Un animo inquieto non lo puoi sedare. Sorseggio il mio caffé e ripenso alla conversazione di una settimana fa con una amica, anche lei coach. Parliamo dell’essere inquieti, della nostra percezione e di quella degli altri. Io ipotizzo un elogio dell’inquietudine, ma lei risponde: “l’ha giá scritto Pessoa”, e mi incuriosisce.

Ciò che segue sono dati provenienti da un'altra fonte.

(* ===== verification/QueueSpec.v ===== *)
(** * What the job queue promises

    The outcome of [Enqueue], the fairness of the priorities, the life of a job
    in runs without operator intervention, and what [FailJob] breaks. *)

From S2P Require Import Prelude Queue QueueInvariant.

(** ** Enqueue *)

Section enqueue.
Context `{TimeFormat}.

Lemma class_of_normalize p : class_of (normalizePriority p) = class_of p.
Proof. unfold class_of. by rewrite normalizePriority_idemp. Qed.

Lemma existing_job_Some q ph key e :
  queue_inv q ph → existing_job key q = Some e →
  key ≠ "" ∧ ∃ j, e = Some j ∧ q_jobs q !! j_ID j = Some j ∧ j_IdempotencyKey j = key ∧
                  q_byIdempotency q !! key = Some (j_ID j).
Proof.
  intros Hq. unfold existing_job. destruct (eqs key "") eqn:Hk; [done|]. apply eqs_false in Hk.
  destruct (q_byIdempotency q !! key) as [id|] eqn:Hid; [|done]. intros [= <-].
  split; [done|]. pose proof (proj1 (qi_keys _ _ _ _ _ _ _ Hq _ _) Hid) as (_ & j & Hj & Hkey).
  exists j. pose proof (queue_inv_id _ _ _ _ Hq Hj) as Heq. by rewrite Heq, Hj.
Qed.

Lemma enqueue_spec configPath key force priority now q ph :
  queue_inv q ph → q_nextID q < max_int64 →
  let c := class_of priority in
  let '(q', r) := Enqueue configPath key force priority now q in
  match r with
  | Ok None => False
  | Ok (Some j) =>
      (q' = q ∧ key ≠ "" ∧ q_jobs q !! j_ID j = Some j ∧ j_IdempotencyKey j = key ∨
       q_jobs q !! j_ID j = None ∧ q_jobs q' = <[j_ID j := j]> (q_jobs q) ∧
       j_Status j = JobPending ∧ j_ConfigPath j = configPath ∧ j_IdempotencyKey j = key ∧
       (∀ c', chan c' q' = if decide (c' = c) then chan c q ++ [j_ID j] else chan c' q) ∧
       (force = true ∨ q_emergencyStop q = false ∧ frozen now q = false)) ∧
      (key ≠ "" → ∀ configPath' force' priority' now',
         Enqueue configPath' key force' priority' now' q' = (q', Ok (Some j)))
  | Err e =>
      q_jobs q' = q_jobs q ∧ q_byIdempotency q' = q_byIdempotency q ∧ (∀ c', chan c' q' = chan c' q) ∧
      q_events q' = q_events q ∧
      match e with
      | EmergencyActive => q_emergencyStop q = true ∧ force = false
      | FreezeActive _ => frozen now q = true ∧ force = false
      | QueueFull _ => length (chan c q) = q_buffer q
      end
  end.
Proof.
  intros Hq Hmax c.
  assert (∀ q j, existing_job key q = Some (Some j) → ∀ configPath' force' priority' now',
    Enqueue configPath' key force' priority' now' q = (q, Ok (Some j))) as Hagain.
  { intros q0 j He configPath' force' priority' now'. unfold Enqueue. by rewrite He. }
  unfold Enqueue. destruct (existing_job key q) as [e|] eqn:He.
  { destruct (existing_job_Some _ _ _ _ Hq He) as (Hk & j & -> & Hj & Hkey & _).
    split; [by left|]. intros _. by apply Hagain. }
  pose proof (existing_job_None _ _ He) as Hfresh.
  destruct (q_emergencyStop q && negb force) eqn:Hem.
  { apply andb_true_iff in Hem as [-> Hf%negb_true_iff]. done. }
  destruct (negb force && frozen now q) eqn:Hfr.
  { apply andb_true_iff in Hfr as [Hf%negb_true_iff ->]. done. }
  pose proof (record_job_spec configPath key priority now q) as Hrec.
  assert (q_events (record_job configPath key priority now q).1 = q_events q) as Hev.
  { unfold record_job. by destruct (eqs key ""). }
  destruct (record_job configPath key priority now q) as [q1 j].
  destruct Hrec as (Hj & Hjobs & Hbuf & Hnext & Hrun & Hchan & _ & Hidem). cbn [fst] in Hev.
  assert (class_of (j_Priority j) = c) as Hc by (rewrite Hj; apply class_of_normalize).
  assert (q_jobs q !! j_ID j = None) as Hnone.
  { rewrite Hj. eapply qinv_fresh; [|exact Hq]. done. }
  destruct (pushPending (j_ID j) (j_Priority j) q1) as [q2|err] eqn:Hpush.
  - apply pushPending_Ok in Hpush as (Hroom & Hch2 & Hb & Hn & Hjb & Hi & Hr & _).
    rewrite Hc in Hch2. split.
    + right. change (q_jobs (publish j q2)) with (q_jobs q2). rewrite Hjb, Hjobs. split_and!; try done.
      * by rewrite Hj.
      * by rewrite Hj.
      * by rewrite Hj.
      * intros c'. change (chan c' (publish j q2)) with (chan c' q2). rewrite Hch2.
        by case_decide; rewrite Hchan; [subst|].
      * destruct force; [by left|]. right. rewrite andb_true_r in Hem. done.
    + intros Hk. apply Hagain. apply eqs_false in Hk. unfold existing_job. rewrite Hk.
      change (q_byIdempotency (publish j q2)) with (q_byIdempotency q2).
      change (q_jobs (publish j q2)) with (q_jobs q2).
      by rewrite Hi, Hidem, Hk, lookup_insert_eq, Hjb, Hjobs; cbn; rewrite lookup_insert_eq.
  - cbn [q_jobs q_byIdempotency q_events update_field]. rewrite Hjobs, Hidem, Hev, delete_insert_id by done.
    split_and!; try done.
    + destruct (eqs key "") eqn:Hk.
      * apply eqs_true in Hk as ->. apply delete_id.
        destruct (q_byIdempotency q !! "") as [x|] eqn:Hx; [|done].
        by apply (qi_keys _ _ _ _ _ _ _ Hq) in Hx as [? _].
      * apply delete_insert_id, Hfresh. by apply eqs_false.
    + unfold pushPending in Hpush. rewrite Hc in Hpush.
      destruct (Nat.ltb_spec (length (chan c q1)) (q_buffer q1)) as [|Hfull]; [done|].
      injection Hpush as <-. rewrite Hchan, Hbuf in Hfull.
      pose proof (qi_capacity _ _ _ _ _ _ _ Hq c). lia.
Qed.
(** What [Enqueue] does, on every branch.  A known idempotency key returns
    its job and changes nothing; otherwise a job is created only when it is
    forced or neither the emergency stop nor a freeze is on, at the end of the
    channel of its class; an error (stop, freeze, full channel) leaves jobs,
    keys and channels as they were.  A second call with the same key returns
    the same job, whatever its other arguments. *)
Theorem enqueue_outcome configPath key force priority now q ph :
  queue_inv q ph → q_nextID q < max_int64 →
  let c := class_of priority in
  let '(q', r) := Enqueue configPath key force priority now q in
  match r with
  | Ok None => False
  | Ok (Some j) =>
      (q' = q ∧ key ≠ "" ∧ q_jobs q !! j_ID j = Some j ∧ j_IdempotencyKey j = key ∨
       q_jobs q !! j_ID j = None ∧ q_jobs q' = <[j_ID j := j]> (q_jobs q) ∧
       j_Status j = JobPending ∧ j_ConfigPath j = configPath ∧ j_IdempotencyKey j = key ∧
       (∀ c', chan c' q' = if decide (c' = c) then chan c q ++ [j_ID j] else chan c' q) ∧
       (force = true ∨ q_emergencyStop q = false ∧ frozen now q = false)) ∧
      (key ≠ "" → ∀ configPath' force' priority' now',
         Enqueue configPath' key force' priority' now' q' = (q', Ok (Some j)))
  | Err e =>
      q_jobs q' = q_jobs q ∧ q_byIdempotency q' = q_byIdempotency q ∧ (∀ c', chan c' q' = chan c' q) ∧
      q_events q' = q_events q ∧
      match e with
      | EmergencyActive => q_emergencyStop q = true ∧ force = false
      | FreezeActive _ => frozen now q = true ∧ force = false
      | QueueFull _ => length (chan c q) = q_buffer q
      end
  end.
Proof. apply enqueue_spec. Qed.
End enqueue.
Lemma DiffPlans_match :
  (∀ s t, s ∈ p_Steps p → t ∈ p_Steps q → step_digest s = step_digest t → s = t) →
  pd_Match (DiffPlans (Some p) (Some q)) = true ↔ ∀ id, id ≠ "" → step_for p id = step_for q id.
Proof.
  intros Hinj. rewrite Match_spec. setoid_rewrite AddedSteps_spec. setoid_rewrite RemovedSteps_spec.
  assert (∀ id, id ∉ pd_ChangedSteps (DiffPlans (Some p) (Some q)) ↔ ¬ changed id) as Hc.
  { intros id. by rewrite ChangedSteps_spec. }
  setoid_rewrite Hc. unfold added, removed, changed. split.
  - intros (H1 & H2 & H3) id Hid. specialize (H1 id). specialize (H2 id). specialize (H3 id).
    destruct (step_for p id) as [s|] eqn:Hs, (step_for q id) as [t|] eqn:Ht;
      [|by destruct H2|by destruct H1|done].
    f_equal. destruct (decide (step_digest s = step_digest t)) as [|Hne].
    + apply Hinj; [by eapply step_for_in..|done].
    + destruct H3. split; [done|]. exists s, t. split_and!; [done..|]. by intros ->.
  - intros Heq. split_and!; intros id; [intros (Hid & Hp & [s Hs])|intros (Hid & [s Hs] & Hp)|
      intros (Hid & s & t & Hp & Hs & Hne)]; specialize (Heq id Hid); congruence.
Qed.
End diff.

(** For [DiffPlans], when the digests tell the steps of the two plans apart:
    an id is added, removed or changed exactly when only the current plan, only
    the baseline, or both with different steps have it, and the plans match when
    every id has the same step in both.  Ids are trimmed, a blank id is not
    compared, and neither are handlers and execution settings: plans with the
    same steps match. *)
Theorem DiffPlans_exact `{Digests} (p q : Plan) :
  (∀ s t, s ∈ p_Steps p → t ∈ p_Steps q → step_digest s = step_digest t → s = t) →
  let d := DiffPlans (Some p) (Some q) in
  (∀ id, id ∈ pd_AddedSteps d ↔ added p q id) ∧
  (∀ id, id ∈ pd_RemovedSteps d ↔ removed p q id) ∧
  (∀ id, id ∈ pd_ChangedSteps d ↔ changed p q id) ∧
  (pd_Match d = true ↔ ∀ id, id ≠ "" → step_for p id = step_for q id) ∧
  (p_Steps p = p_Steps q → pd_Match d = true).
Proof.
  intros Hinj d. split_and!.
  - apply AddedSteps_spec.
  - apply RemovedSteps_spec.
  - intros id. by apply ChangedSteps_spec.
  - by apply DiffPlans_match.
  - intros Heq. apply DiffPlans_match; [done|]. intros id _. unfold step_for. by rewrite Heq.
Qed.
Definition lock_owner (lockOwner idempotencyKey : string) : string :=
  let owner := TrimSpace lockOwner in
  let owner := if eqs owner "" then TrimSpace idempotencyKey else owner in
  if eqs owner "" then "control-plane" else owner.

Section submit.
Context `{TimeFormat}.

Definition submit_enqueue (r : SubmitRequest) (now : Time) (ct : Control) : Control * result enqueue_error (option Job) :=
  let '(q, res) := Enqueue (sr_configPath r) (sr_idempotencyKey r) (sr_force r) (sr_priority r) now (ct_queue ct) in
  (with_ctl_queue q ct, res).

(** The next call of [enqueueJobWithOptionalLock]. *)
Definition enqueueJobWithOptionalLock (r : SubmitRequest) (now : Time) (p : submit_phase) (ct : Control)
    : Control * submit_phase :=
  let lockKey := TrimSpace (sr_lockKey r) in
  match p with
  | Submitting =>
      if eqs lockKey "" then
        match submit_enqueue r now ct with
        | (ct, Ok (Some job)) => (ct, Returned (Ok job))
        | (ct, Ok None) => (ct, Returned (Err NilJob))
        | (ct, Err e) => (ct, Returned (Err (SubmitQueue e)))
        end
      else
        let owner := lock_owner (sr_lockOwner r) (sr_idempotencyKey r) in
        match Acquire lockKey owner (sr_lockTTLSeconds r) now (ct_locks ct) with
        | (locks, Err e) => (ct <| ct_locks := locks |>, Returned (Err (SubmitLock e)))
        | (locks, Ok _) => (ct <| ct_locks := locks |>, Locked)
        end
  | Locked =>
      match submit_enqueue r now ct with
      | (ct, Err e) => (ct, Refused e)
      | (ct, Ok None) => (ct, Returned (Err NilJob))
      | (ct, Ok (Some job)) => (ct, Queued job)
      end
  | Refused e => (ct <| ct_locks := (Release lockKey "" now (ct_locks ct)).1 |>, Returned (Err (SubmitQueue e)))
  | Queued job =>
      match BindJob lockKey (j_ID job) now (ct_locks ct) with
      | (locks, Err e) => (ct <| ct_locks := locks |>, Unbound job e)
      | (locks, Ok _) => (ct <| ct_locks := locks |>, Returned (Ok job))
      end
  | Unbound job e => (ct <| ct_locks := (Release lockKey "" now (ct_locks ct)).1 |>, Unlocked job e)
  | Unlocked job e => (with_ctl_queue (Cancel (j_ID job) now (ct_queue ct)).1 ct, Returned (Err (SubmitBind e)))
  | Returned _ => (ct, p)
  end.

Come in molte sessioni di coaching, é una questione di prospettive. Chi viene definito “inquieto” non sempre si ritrova in questa definizione; piuttosto si presenterebbe come in movimento, alla ricerca, come slancio verso lo sconosciuto, in apprendimento quotidiano, curioso… e molto altro ancora. Per chi guarda agli “inquieti”, questa parola porta alla mente concetti come ansia, dispersione, indecisione, fragilitá, agitazione, incompletezza. Quando definiamo gli altri, a volte, intravediamo le nostre paure.

E allora lei ed io ci chiediamo se é necessario galleggiare tutti in una terra di mezzo, su un pre-confezionato equilibrio. Noi preferiamo l’idea del coraggio, del lasciare a ciascuno la sua vitalitá, nella forma che ha. La diversitá spesso spaventa, mostrandoci quello che non siamo; ma é cosi ricca, stimolante, allegra… e in fondo basta guardarci dentro per scoprire che é innocua.

Scrive Fernando Pessoa: “Per arrivare all’infinito, e credo vi si possa arrivare, abbiamo bisogno di un porto, di uno soltanto, sicuro, e da lì partire verso l’indefinito.”